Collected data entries
(** ** The session identifier *)

Lemma generateSessionId_secure (w : World) :
  secure w = true ->
  exists s, generateSessionId w = (inr s, advance 8 w) /\ well_formed_id s.
Proof.
  intros Hs. unfold generateSessionId, bind, has_crypto. rewrite Hs.
  unfold getRandomValues. cbv beta iota.
  set (array := map _ (seq 0 8)).
  destruct (for_from_invariant
              (fun i result =>
                 ret (result ++ charAt chars (Z.rem (byte_at array i) chars_length)))
              8 0
              (fun k s w' =>
                 w' = advance 8 w /\ List.length s = k
                 /\ Forall (fun c => In c chars) s))
    with (s := @nil N) (w := advance 8 w) as (s & w' & Hrun & Hw & Hlen & Hall).
  - intros k s w' Hk (Hw & Hlen & Hall).
    assert (Hb : 0 <= byte_at array (0 + Z.of_nat k) < 256).
    { unfold byte_at, array.
      replace (Z.to_nat (0 + Z.of_nat k)) with k by lia.
      set (f := fun k : nat => Z.of_N (entropy w (drawn w + k)%nat) mod 256).
      rewrite (nth_indep _ 0 (f O)) by (rewrite length_map, length_seq; lia).
      rewrite map_nth. apply Z.mod_pos_bound. lia. }
    destruct (charAt_chars (Z.rem (byte_at array (0 + Z.of_nat k)) chars_length))
      as (c & Hc & Hal).
    { rewrite chars_length_62.
      pose proof (Z.rem_bound_pos (byte_at array (0 + Z.of_nat k)) 62
                    ltac:(lia) ltac:(lia)). lia. }
    eexists _, w'. split.
    + unfold ret. rewrite Hc. reflexivity.
    + split; [assumption|]. split.
      * rewrite length_app. simpl. lia.
      * apply Forall_app. split; [assumption | constructor; [assumption | constructor]].
  - split; [reflexivity | split; [reflexivity | constructor]].
  - exists s. split; [|split; assumption].
    unfold for_upto, iterations. change (Z.to_nat 8) with 8%nat.
    rewrite Hrun, Hw. reflexivity.
Qed.

Lemma floor_times_bound (k m : Z) :
  0 <= k < 2 ^ 53 -> 0 < m -> 0 <= floor_times k m < m.
Proof.
  intros Hk Hm. unfold floor_times. split.
  - apply Z.div_pos; nia.
  - apply Z.div_lt_upper_bound; nia.
Qed.

Lemma generateSessionId_fallback (w : World) :
  secure w = false ->
  exists s, generateSessionId w = (inr s, advance 8 w) /\ well_formed_id s.
Proof.
  intros Hs. unfold generateSessionId. unfold bind at 1.
  unfold has_crypto. rewrite Hs.
  destruct (for_from_invariant
              (fun (i : Z) result =>
                 x <- Math_random ;;
                 ret (result ++ charAt chars (floor_times x chars_length)))
              8 0
              (fun k s w' =>
                 w' = advance k w /\ List.length s = k
                 /\ Forall (fun c => In c chars) s))
    with (s := @nil N) (w := w) as (s & w' & Hrun & Hw & Hlen & Hall).
  - intros k s w' Hk (Hw & Hlen & Hall).
    unfold bind, Math_random.
    set (x := Z.of_N (entropy w' (drawn w')) mod 2 ^ 53).
    destruct (charAt_chars (floor_times x chars_length)) as (c & Hc & Hal).
    { rewrite chars_length_62. apply floor_times_bound; [|lia].
      apply Z.mod_pos_bound. lia. }
    eexists _, (advance 1 w'). split.
    + unfold ret. rewrite Hc. reflexivity.
    + split; [rewrite Hw, advance_advance; f_equal; lia|]. split.
      * rewrite length_app. simpl. lia.
      * apply Forall_app. split; [assumption | constructor; [assumption | constructor]].
  - split; [|split; [reflexivity | constructor]].
    destruct w; unfold advance; simpl. f_equal. lia.
  - exists s. split; [|split; assumption].
    unfold for_upto, iterations. change (Z.to_nat 8) with 8%nat.
    rewrite Hrun, Hw. reflexivity.
Qed.

(** C4. [generateSessionId] never throws and returns a string of exactly
    8 code units, each a letter or a digit of the 62-character alphabet:
    with [crypto.getRandomValues], and without it through [Math.random].
    All it changes is the position in the random source. *)
Theorem generateSessionId_well_formed (w : World) :
  List.length chars = 62%nat /\
  exists s,
    generateSessionId w = (inr s, advance 8 w)
    /\ List.length s = 8%nat
    /\ Forall (fun c => is_alnum c = true /\ In c chars) s.
Proof.
  split; [reflexivity|].
  assert (H : exists s, generateSessionId w = (inr s, advance 8 w)
                        /\ well_formed_id s).
  { destruct (secure w) eqn:Hs;
      [apply generateSessionId_secure | apply generateSessionId_fallback];
      assumption. }
  destruct H as (s & Hrun & Hlen & Hall).
  exists s. split; [assumption|]. split; [assumption|].
  apply Forall_forall. intros c Hc.
  pose proof (proj1 (Forall_forall _ _) Hall c Hc) as Hin.
  split; [|assumption].
  exact (proj1 (Forall_forall _ _) chars_alnum c Hin).
Qed.

(** ** Validation of the credentials *)

Lemma textual_falsy (v : prim) :
  textual v -> (ToBoolean v = false <-> empty_or_absent v).
Proof.
  intros [[s ->] | [-> | ->]]; unfold empty_or_absent; simpl.
  - destruct s; split; intros H; try discriminate; auto.
    destruct H as [H | [H | H]]; discriminate.
  - split; auto.
  - split; auto.
Qed.

Lemma validateCredentials_true (g : Generator) (b : bool) :
  validateCredentials g = inr b -> b = true.
Proof.
  unfold validateCredentials.
  destruct (_ || _); [discriminate|].
  destruct (lt_opt _ 3); [discriminate|].
  destruct (lt_opt _ 6); [discriminate|].
  congruence.
Qed.

Lemma validateCredentials_truthy (g : Generator) :
  validateCredentials g = inr true ->
  ToBoolean (Credentials.username (credentials g)) = true
  /\ ToBoolean (Credentials.password (credentials g)) = true.
Proof.
  unfold validateCredentials.
  destruct (ToBoolean (Credentials.username (credentials g)));
    destruct (ToBoolean (Credentials.password (credentials g)));
    simpl; try discriminate; auto.
Qed.

(** C2. On credentials that are strings or absent, [validateCredentials]
    throws the missing-credential error exactly when the username or the
    password is empty or absent; it throws a too-short error exactly when
    both are non-empty and the username has fewer than 3 characters or
    the password fewer than 6; and it returns [true] exactly when the
    username has at least 3 and the password at least 6 characters. *)
Theorem validateCredentials_cases (g : Generator) :
  textual (Credentials.username (credentials g)) ->
  textual (Credentials.password (credentials g)) ->
  (missing_credential (validateCredentials g) <->
     empty_or_absent (Credentials.username (credentials g))
     \/ empty_or_absent (Credentials.password (credentials g)))
  /\ (credential_too_short (validateCredentials g) <->
        exists u p,
          credentials g = Credentials.mk (Str u) (Str p)
          /\ u <> [] /\ p <> []
          /\ ((List.length u < 3)%nat \/ (List.length p < 6)%nat))
  /\ (validateCredentials g = inr true <->
        exists u p,
          credentials g = Credentials.mk (Str u) (Str p)
          /\ (3 <= List.length u)%nat /\ (6 <= List.length p)%nat).
Proof.
  unfold missing_credential, credential_too_short, validateCredentials.
  destruct (credentials g) as [u p]; simpl.
  intros Hu Hp.
  pose proof (textual_falsy u Hu) as Fu.
  pose proof (textual_falsy p Hp) as Fp.
  destruct (ToBoolean u) eqn:Eu; simpl.
  2:{ split; [|split].
      - split; [intros _; left; apply Fu; reflexivity | reflexivity].
      - split; [intros [H | H]; discriminate|].
        intros (su & sp & E & Hne & _). injection E as -> ->.
        destruct su; [congruence | discriminate].
      - split; [discriminate|].
        intros (su & sp & E & Hl & _). injection E as -> ->.
        destruct su; [simpl in Hl; lia | discriminate]. }
  destruct (ToBoolean p) eqn:Ep; simpl.
  2:{ split; [|split].
      - split; [intros _; right; apply Fp; reflexivity | reflexivity].
      - split; [intros [H | H]; discriminate|].
        intros (su & sp & E & _ & Hne & _). injection E as -> ->.
        destruct sp; [congruence | discriminate].
      - split; [discriminate|].
        intros (su & sp & E & _ & Hl). injection E as -> ->.
        destruct sp; [simpl in Hl; lia | discriminate]. }
  assert (Nu : ~ empty_or_absent u) by (intros H; apply Fu in H; discriminate).
  assert (Np : ~ empty_or_absent p) by (intros H; apply Fp in H; discriminate).
  destruct Hu as [[su ->] | Hu]; [|exfalso; apply Nu; unfold empty_or_absent; tauto].
  destruct Hp as [[sp ->] | Hp]; [|exfalso; apply Np; unfold empty_or_absent; tauto].
  assert (su <> []) by (intros ->; discriminate).
  assert (sp <> []) by (intros ->; discriminate).
  simpl.
  destruct (Z.of_nat (List.length su) <? 3) eqn:E3.
  { apply Z.ltb_lt in E3. split; [|split].
    - split; [discriminate | tauto].
    - split; [intros _; exists su, sp; repeat split; auto; left; lia | auto].
    - split; [discriminate|].
      intros (a & b & E & Ha & _). injection E as <- <-. lia. }
  apply Z.ltb_ge in E3.
  destruct (Z.of_nat (List.length sp) <? 6) eqn:E6.
  { apply Z.ltb_lt in E6. split; [|split].
    - split; [discriminate | tauto].
    - split; [intros _; exists su, sp; repeat split; auto; right; lia | auto].
    - split; [discriminate|].
      intros (a & b & E & _ & Hb). injection E as <- <-. lia. }
  apply Z.ltb_ge in E6. split; [|split].
  - split; [discriminate | tauto].
  - split; [intros [K | K]; discriminate|].
    intros (a & b & E & _ & _ & Hl). injection E as <- <-. lia.
  - split; [intros _; exists su, sp; repeat split; auto; lia | reflexivity].
Qed.

(** The pairs the specification lists, through the theorem: ("",
    "anything"), ("user", "") and (null, null) miss a credential; ("ab",
    "longenough") and ("longenough", "short") are too short; ("alice",
    "secret1") passes. *)
Lemma validateCredentials_cases_witness :
  missing_credential
    (validateCredentials (with_credentials (Str []) (Str (lit "anything")) fresh))
  /\ missing_credential
       (validateCredentials (with_credentials (Str (lit "user")) (Str []) fresh))
  /\ missing_credential
       (validateCredentials (with_credentials Null Null fresh))
  /\ credential_too_short
       (validateCredentials
          (with_credentials (Str (lit "ab")) (Str (lit "longenough")) fresh))
  /\ credential_too_short
       (validateCredentials
          (with_credentials (Str (lit "longenough")) (Str (lit "short")) fresh))
  /\ validateCredentials
       (with_credentials (Str (lit "alice")) (Str (lit "secret1")) fresh)
     = inr true.
Proof.
  split; [|split; [|split; [|split; [|split]]]].
  - apply (validateCredentials_cases
             (with_credentials (Str []) (Str (lit "anything")) fresh));
      [left; eexists; reflexivity | left; eexists; reflexivity |].
    left; left; reflexivity.
  - apply (validateCredentials_cases
             (with_credentials (Str (lit "user")) (Str []) fresh));
      [left; eexists; reflexivity | left; eexists; reflexivity |].
    right; left; reflexivity.
  - apply (validateCredentials_cases (with_credentials Null Null fresh));
      [right; left; reflexivity | right; left; reflexivity |].
    left; right; left; reflexivity.
  - apply (validateCredentials_cases
             (with_credentials (Str (lit "ab")) (Str (lit "longenough")) fresh));
      [left; eexists; reflexivity | left; eexists; reflexivity |].
    exists (lit "ab"), (lit "longenough").
    split; [reflexivity|]. split; [discriminate|]. split; [discriminate|].
    left; simpl; lia.
  - apply (validateCredentials_cases
             (with_credentials (Str (lit "longenough")) (Str (lit "short")) fresh));
      [left; eexists; reflexivity | left; eexists; reflexivity |].
    exists (lit "longenough"), (lit "short").
    split; [reflexivity|]. split; [discriminate|]. split; [discriminate|].
    right; simpl; lia.
  - apply (validateCredentials_cases
             (with_credentials (Str (lit "alice")) (Str (lit "secret1")) fresh));
      [left; eexists; reflexivity | left; eexists; reflexivity |].
    exists (lit "alice"), (lit "secret1").
    split; [reflexivity|]. simpl; lia.
Defined.
(** * BasePackager: deterministic tar.gz packaging of chaincode sources

    A shallow embedding of [src/client/patch/BasePackager.js] and of the
    parts of the Node runtime it drives ([path], [fs], [klaw],
    [tar-stream], stream events and promises), followed by the properties
    of the packager that hold on it. *)

From Stdlib Require Import ZArith Ascii Strings.Byte.
From stdpp Require Import base list strings gmap.

Local Open Scope Z_scope.

(** ** JavaScript values, exceptions and promises *)

Inductive JsError :=
| TypeError (msg : string)
| Error (msg : string)
| SystemError (code : string) (path : string).

(** The outcome of evaluating an expression that may throw. *)
Inductive Completion (A : Type) :=
| Return (a : A)
| Throw (e : JsError).
Arguments Return {A} a.
Arguments Throw {A} e.

(** A promise settles once: later calls of [resolve] or [reject] are
    ignored. *)
Inductive Promise (A : Type) :=
| Pending
| Resolved (a : A)
| Rejected (e : JsError).
Arguments Pending {A}.
Arguments Resolved {A} a.
Arguments Rejected {A} e.

Definition resolve {A} (a : A) (p : Promise A) : Promise A :=
  match p with
  | Pending => Resolved a
  | _ => p
  end.

Definition reject {A} (e : JsError) (p : Promise A) : Promise A :=
  match p with
  | Pending => Rejected e
  | _ => p
  end.

Definition Buffer := list byte.

(** An octal literal, most significant digit first: [0o644] is
    [octal [6; 4; 4]]. *)
Definition octal (digits : list Z) : Z :=
  fold_left (fun acc d => 8 * acc + d) digits 0.

Inductive JsValue :=
| JUndefined
| JNull
| JNumber (n : Z)
| JString (s : string)
| JBuffer (b : Buffer).

(** [ToBoolean] of the language: every object, an empty Buffer included,
    is truthy. *)
Definition ToBoolean (v : JsValue) : bool :=
  match v with
  | JUndefined | JNull => false
  | JNumber n => negb (n =? 0)
  | JString s => negb (String.eqb s "")
  | JBuffer _ => true
  end.

(** Reading a data property of a Buffer.  A Buffer carries its byte count
    as [length] and [byteLength]; any other name that is not defined on it
    reads as [undefined]. *)
Definition buffer_get (b : Buffer) (prop : string) : JsValue :=
  if String.eqb prop "length" then JNumber (Z.of_nat (length b))
  else if String.eqb prop "byteLength" then JNumber (Z.of_nat (length b))
  else JUndefined.

(** [Array.prototype.indexOf] on an array of strings: the first index
    holding a strictly equal element, or [-1]. *)
Fixpoint indexOf_from (i : Z) (l : list string) (x : string) : Z :=
  match l with
  | [] => -1
  | y :: l' => if String.eqb y x then i else indexOf_from (i + 1) l' x
  end.

Definition indexOf (l : list string) (x : string) : Z := indexOf_from 0 l x.

(** [String.prototype.split] with a one-character separator and
    [Array.prototype.join]. *)
Fixpoint split_on (isSep : ascii -> bool) (s : string) : list string :=
  match s with
  | EmptyString => [EmptyString]
  | String c s' =>
      if isSep c then EmptyString :: split_on isSep s'
      else match split_on isSep s' with
           | [] => [String c EmptyString]
           | seg :: segs => String c seg :: segs
           end
  end.

Fixpoint join_with (sep : string) (l : list string) : string :=
  match l with
  | [] => EmptyString
  | [x] => x
  | x :: l' => x +:+ sep +:+ join_with sep l'
  end.

Definition split (s : string) (sep : ascii) : list string :=
  split_on (Ascii.eqb sep) s.

(** [String.prototype.slice] for [0 <= from]. *)
Definition slice (s : string) (from to : Z) : string :=
  String.substring (Z.to_nat from) (Z.to_nat (to - from)) s.

(** ** The [path] module of Node *)

Module path.

Inductive Platform := posix | win32.

Definition sep (pf : Platform) : ascii :=
  match pf with
  | posix => "/"%char
  | win32 => "\"%char
  end.

Definition isPathSeparator (pf : Platform) (c : ascii) : bool :=
  match pf with
  | posix => Ascii.eqb c "/"
  | win32 => Ascii.eqb c "/" || Ascii.eqb c "\"
  end.

Definition isWindowsDeviceRoot (c : ascii) : bool :=
  let n := Z.of_nat (nat_of_ascii c) in
  ((65 <=? n) && (n <=? 90)) || ((97 <=? n) && (n <=? 122)).

(** The scan of [extname], from the last character down to [start]. *)
Record ExtScan := {
  startDot : Z;
  startPart : Z;
  end_ : Z;
  matchedSlash : bool;
  preDotState : Z
}.

Definition sawEnd (i : Z) (st : ExtScan) : ExtScan :=
  if end_ st =? -1
  then {| startDot := startDot st; startPart := startPart st;
          end_ := i + 1; matchedSlash := false;
          preDotState := preDotState st |}
  else st.

Definition sawDot (i : Z) (st : ExtScan) : ExtScan :=
  if startDot st =? -1
  then {| startDot := i; startPart := startPart st; end_ := end_ st;
          matchedSlash := matchedSlash st; preDotState := preDotState st |}
  else if negb (preDotState st =? 1)
  then {| startDot := startDot st; startPart := startPart st;
          end_ := end_ st; matchedSlash := matchedSlash st;
          preDotState := 1 |}
  else st.

Definition sawOther (st : ExtScan) : ExtScan :=
  if negb (startDot st =? -1)
  then {| startDot := startDot st; startPart := startPart st;
          end_ := end_ st; matchedSlash := matchedSlash st;
          preDotState := -1 |}
  else st.

Fixpoint extname_scan (pf : Platform) (codes : list ascii) (i : Z)
    (st : ExtScan) : ExtScan :=
  match codes with
  | [] => st
  | code :: rest =>
      if isPathSeparator pf code then
        if negb (matchedSlash st)
        then {| startDot := startDot st; startPart := i + 1;
                end_ := end_ st; matchedSlash := matchedSlash st;
                preDotState := preDotState st |}
        else extname_scan pf rest (i - 1) st
      else
        let st1 := sawEnd i st in
        let st2 := if Ascii.eqb code "." then sawDot i st1 else sawOther st1 in
        extname_scan pf rest (i - 1) st2
  end.

Definition drivePrefix (pf : Platform) (p : string) : nat :=
  match pf, p with
  | win32, String c0 (String c1 _) =>
      if Ascii.eqb c1 ":" && isWindowsDeviceRoot c0 then 2%nat else 0%nat
  | _, _ => 0%nat
  end.

Definition extname (pf : Platform) (p : string) : string :=
  let start := drivePrefix pf p in
  let codes := rev (drop start (String.list_ascii_of_string p)) in
  let st := extname_scan pf codes (Z.of_nat (String.length p) - 1)
              {| startDot := -1; startPart := Z.of_nat start; end_ := -1;
                 matchedSlash := true; preDotState := 0 |} in
  if (startDot st =? -1) || (end_ st =? -1) || (preDotState st =? 0)
     || ((preDotState st =? 1) && (startDot st =? end_ st - 1)
         && (startDot st =? startPart st + 1))
  then EmptyString
  else slice p (startDot st) (end_ st).

(** Path segments: the pieces between separators, empty pieces dropped. *)
Definition nonEmpty (s : string) : bool := negb (String.eqb s "").

Definition segments (pf : Platform) (p : string) : list string :=
  List.filter nonEmpty (split_on (isPathSeparator pf) p).

(** [normalizeString]: resolves [.] and [..] segments; [res] holds the
    segments kept so far, last one first. *)
Fixpoint normalizeString (allowAboveRoot : bool) (res : list string)
    (segs : list string) : list string :=
  match segs with
  | [] => rev res
  | s :: rest =>
      if String.eqb s "." then normalizeString allowAboveRoot res rest
      else if String.eqb s ".." then
        match res with
        | top :: res' =>
            if String.eqb top ".."
            then normalizeString allowAboveRoot (s :: res) rest
            else normalizeString allowAboveRoot res' rest
        | [] =>
            if allowAboveRoot
            then normalizeString allowAboveRoot [s] rest
            else normalizeString allowAboveRoot [] rest
        end
      else normalizeString allowAboveRoot (s :: res) rest
  end.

• [Problem]
Give back, exactly as written, the stretch from the line with "[] => EmptyString" through the line with "startPart := i + 1;", and no other lines from the records above.

• [Output of the task]
  | [] => EmptyString
  | [x] => x
  | x :: l' => x +:+ sep +:+ join_with sep l'
  end.

Definition split (s : string) (sep : ascii) : list string :=
  split_on (Ascii.eqb sep) s.

(** [String.prototype.slice] for [0 <= from]. *)
Definition slice (s : string) (from to : Z) : string :=
  String.substring (Z.to_nat from) (Z.to_nat (to - from)) s.

(** ** The [path] module of Node *)

Module path.

Inductive Platform := posix | win32.

Definition sep (pf : Platform) : ascii :=
  match pf with
  | posix => "/"%char
  | win32 => "\"%char
  end.

Definition isPathSeparator (pf : Platform) (c : ascii) : bool :=
  match pf with
  | posix => Ascii.eqb c "/"
  | win32 => Ascii.eqb c "/" || Ascii.eqb c "\"
  end.

Definition isWindowsDeviceRoot (c : ascii) : bool :=
  let n := Z.of_nat (nat_of_ascii c) in
  ((65 <=? n) && (n <=? 90)) || ((97 <=? n) && (n <=? 122)).

(** The scan of [extname], from the last character down to [start]. *)
Record ExtScan := {
  startDot : Z;
  startPart : Z;
  end_ : Z;
  matchedSlash : bool;
  preDotState : Z
}.

Definition sawEnd (i : Z) (st : ExtScan) : ExtScan :=
  if end_ st =? -1
  then {| startDot := startDot st; startPart := startPart st;
          end_ := i + 1; matchedSlash := false;
          preDotState := preDotState st |}
  else st.

Definition sawDot (i : Z) (st : ExtScan) : ExtScan :=
  if startDot st =? -1
  then {| startDot := i; startPart := startPart st; end_ := end_ st;
          matchedSlash := matchedSlash st; preDotState := preDotState st |}
  else if negb (preDotState st =? 1)
  then {| startDot := startDot st; startPart := startPart st;
          end_ := end_ st; matchedSlash := matchedSlash st;
          preDotState := 1 |}
  else st.

Definition sawOther (st : ExtScan) : ExtScan :=
  if negb (startDot st =? -1)
  then {| startDot := startDot st; startPart := startPart st;
          end_ := end_ st; matchedSlash := matchedSlash st;
          preDotState := -1 |}
  else st.

Fixpoint extname_scan (pf : Platform) (codes : list ascii) (i : Z)
    (st : ExtScan) : ExtScan :=
  match codes with
  | [] => st
  | code :: rest =>
      if isPathSeparator pf code then
        if negb (matchedSlash st)
        then {| startDot := startDot st; startPart := i + 1;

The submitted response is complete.